Ich habe mich etwas mit Stewart unterhalten und er hat mir von seiner Arbeit im Energiekonzern erzählt. In British Columbia wird der größte Teil an Energie in Wasserkraftwerken produziert und sobald eine Firma plant, in den Territorien der Ureinwohner ("Indianer") Anlagen zu bauen oder bereits bestehende Anlagen zu modifizieren, werden Verhandlungen mit den betroffenen Stämmen aufgenommen. Das war bis vor ein paar Wochen mitunter Stews Aufgabe. Es besteht in British Columbia oder vielleicht auch in ganz Kanada eine Regelung, wenn die Firma mit dem Einverständnis der Aboriginies arbeitet, dass diese dann dafür steuerliche Vorteile erhält und den Aboriginies wiederum werden z.B. Arbeitsverträge für die Anlagen o.ä. zugesichert. Das klingt ganz spannend, finde ich.

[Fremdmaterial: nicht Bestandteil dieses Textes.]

(** One turn of the loop of [migrate]: the record afterwards, and whether
    it set [changed]. *)
Definition migrate_record (p : Plate) : Plate * bool :=
  let n := normalizePlateText (plateText p) in
  if text_differs n (plateText p)
  then (with_defaults (Val n) p, true)
  else (with_defaults (plateText p) p, false).

Definition migrate (st : Storage) : Storage :=
  let migrated := migrate_record <$> loadPlates st in
  if existsb snd migrated then snd (savePlates (fst <$> migrated)) else st.

(** The body of [arr.forEach] in the import handler. *)
Definition import_record (p : Plate) : Plate :=
  with_defaults
    (if truthy (plateText p) then Val (normalizePlateText (plateText p))
     else plateText p) p.

(** The import handler on the text of the chosen file: the storage
    afterwards, or the error shown by [alert]. *)
Definition importFile (text : payload) (st : Storage) : result Storage :=
  match JSON_parse text with
  | Throw e => Throw e
  | Ok NonArrayValue => Throw (Error (lit "Invalid JSON"))
  | Ok (ArrayValue arr) => Ok (snd (savePlates (import_record <$> arr)))
  end.
End Store.

(** ** Status helpers *)

Section Status.
Context `{Platform}.

(** [isDue(p)] when [new Date()] has time value [now]. *)
Definition isDue (now : Z) (p : Plate) : bool :=
  match lastCheckedUtc p with
  | Val (c :: s) =>
      match Date_parse (c :: s) with
      | None => true                    (* Number.isNaN(last.getTime()) *)
      | Some last =>
          negb (getMonth last =? getMonth now)
          || negb (getFullYear last =? getFullYear now)
      end
  | _ => true                           (* if(!p.lastCheckedUtc) *)
  end.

Stew sitzt neuerdings im Management dieser Abteilung bei der Firma Hydro und behandelt die Umsetzung der mit den Ureinwohnern abgeschlossenen Verträge, soweit ich das richtig verstanden habe. Das klingt nach einem spannenden Job, finde ich, wenn man betrachtet, was für unterschiedliche Kulturen dort aufeinandertreffen, auch wenn die Ureinwohner lange nicht mehr so stark nach ihren Traditionen ausgerichtet sind, wobei es auch dort Unterschiede zwischen den einzelnen Stämmen gibt. Stew sagte, dass seit einigen Jahren eine Veränderung vorgeht, bei der sich vor allem junge Menschen von den überlieferten Traditionen absetzen und sich der der "modernen" Welt zuwenden. Spannend, mal sehen, was ich in meiner Zeit hier noch so aus erster Hand erfahre :-)

 

Mehr gab es nicht heute. Kein Job, kein Fahrrad, keine Ausflüge, kein Sport, keine neuen Leute, rien... Aber morgen ist ja auch noch ein Tag : ) Bis dann!